Federal taxes on assets such as cash, stocks, and other valuable items are called estate taxes. In general, your beneficiaries pay estate taxes after they have received their inheritance. They are due within nine months of your dying.

If a large portion of your estate isn’t in cash, this could be a problem. This could mean you have to sell stocks or a house where you want to leave an heir.

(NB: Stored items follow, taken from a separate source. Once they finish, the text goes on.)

(* ===== verification/PartialMerkle.v ===== *)
(** * Partial Merkle trees (src/src/primitives/bitcoin/merkleblock.{h,cpp},
      src/src/merkleblock.cpp)

    [CPartialMerkleTree] encodes the hashes a reader needs to recompute the
    Merkle root of a parent block together with the positions of the matched
    transactions.  The recursive walks over the tree are recursive on its height
    and pass the counters, the matches and the flag [fBad] explicitly; positions
    stay below the number of nodes of their level, so their 32-bit arithmetic is
    that of [Z].  Reading
    a tree that was built returns the root and the matches, and matches that are
    read under the root of a block are transactions of that block, up to a
    SHA-256 collision that [forged_pair] computes. *)

From S2P Require Import Prelude Sha256 Script Transaction ParentMessage BlockMerkle.

Definition MAX_BLOCK_WEIGHT : Z := 6000000.
Definition WITNESS_SCALE_FACTOR : Z := 4.
Definition MIN_TRANSACTION_WEIGHT : Z := WITNESS_SCALE_FACTOR * 60.

(** ** Flag bits *)
Definition BitsToBytes (bits : list bool) : bytes :=
  foldl (fun ret p => <[(p / 8)%nat := Z.lor (at_ ret (p / 8))
           (Z.shiftl (Z.b2z (nth p bits false)) (Z.of_nat (p mod 8)))]> ret)
    (replicate ((length bits + 7) / 8) 0) (seq 0 (length bits)).

Definition BytesToBits (b : bytes) : list bool :=
  map (fun p => negb (Z.land (at_ b (p / 8)) (Z.shiftl 1 (Z.of_nat (p mod 8))) =? 0)%Z)
    (seq 0 (length b * 8)).

(** ** The tree *)
Record CPartialMerkleTree := mkPartial {
  nTransactions : Z; vBits : list bool; vHash : list uint256; fBad : bool }.

Definition CalcTreeWidth (nTransactions : Z) (height : nat) : Z :=
  Z.shiftr (u32 (nTransactions + Z.shiftl 1 (Z.of_nat height) - 1)) (Z.of_nat height).

(** [while (CalcTreeWidth(nHeight) > 1) nHeight++]. *)
Fixpoint tree_height (fuel : nat) (nTransactions : Z) (nHeight : nat) : nat :=
  match fuel with
  | O => nHeight
  | S f => if 1 <? CalcTreeWidth nTransactions nHeight then tree_height f nTransactions (S nHeight)
           else nHeight
  end.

There are some preventative steps you can take to avoid estate taxes. Talk to a tax professional to discuss your situation and determine the best estate tax planning strategies.

  1. Avoid Probate

Probate refers to the legal process by which your will is confirmed through the courts. Probate can be expensive, slow, and very public, as all probate cases are public records. A probate judge could make decisions you don’t agree with, even if your estate plan doesn’t include them.

You can stop your estate from going through probate. You can lower the probability of probate by writing and maintaining a Will, designating an executor for your estate, and setting up a trustee to manage assets within a trust.

Talk to your attorney about probate laws and create a plan for protecting your loved ones from public court proceedings.

  1. Preparation for long-term care

Talk to your financial advisor about how you can prepare for long-term care. Long-term care insurance is a type that protects your assets and helps you pay for the care.

Discuss your options with your doctor and create several plans in the event of a health emergency.

  1. Take into account the Income concerning a Decedent (IRD).

Federal Estate Tax is one of many taxes you should be aware of. Income in Respect of Decedent is a lesser-known tax that affects people who inherit certain kinds of money. If you die with Income that has not been taxed, your estate and your beneficiaries will be responsible for income taxes.

These are examples of IRD-taxable Income:

  • Bond income from savings
  • Individual retirement account payouts
  • Sales commissions
  • You would have earned other types of Income if you had lived

Talk to your tax professional to ensure a comprehensive estate plan that addresses all tax situations.

  1. Keep your beneficiaries current.

You will have the chance to name your beneficiaries during the estate planning and will preparation process. You need to be aware of major loopholes. Any money in accounts with named beneficiaries will be paid to these individuals, regardless of what your estate plan states.

These accounts can include, but are not limited to:

  • Retirement plans (401ks, IRAs)
  • Policies for life insurance
  • Bank accounts
  • Transfer-on-death and payable-on-death accounts

To avoid conflicts, ensure that your beneficiary designations are aligned with the estate plan.

  1. Digital assets are important!

You’ve probably thought about your money and physical possessions during estate planning. But remember your digital assets.

You likely have important documents and photos stored in social media accounts or digital file storage services. Your accounts may also be password protected and inaccessible to others.

Service providers often won’t reveal the passwords of a deceased person, and few laws can help. Designating a “digital fiduciary” in your estate plan will help to reduce the chance of loved ones losing access to precious memories and important documents.

This person will be granted access to digital information, including passwords and login names. You can also consult an attorney to close your online presence if you wish.

An estate planning checklist removes the stress of planning for your end of life.

It can be overwhelming and stressful to plan for your end of life. When you stop and think about it, your will helps to protect your loved ones financially, mentally, and emotionally.

Instead of putting off estate planning, you can use the checklist below to plan for each step. To make the process easier, we’ve combined our ten tips in an easy-to-follow format.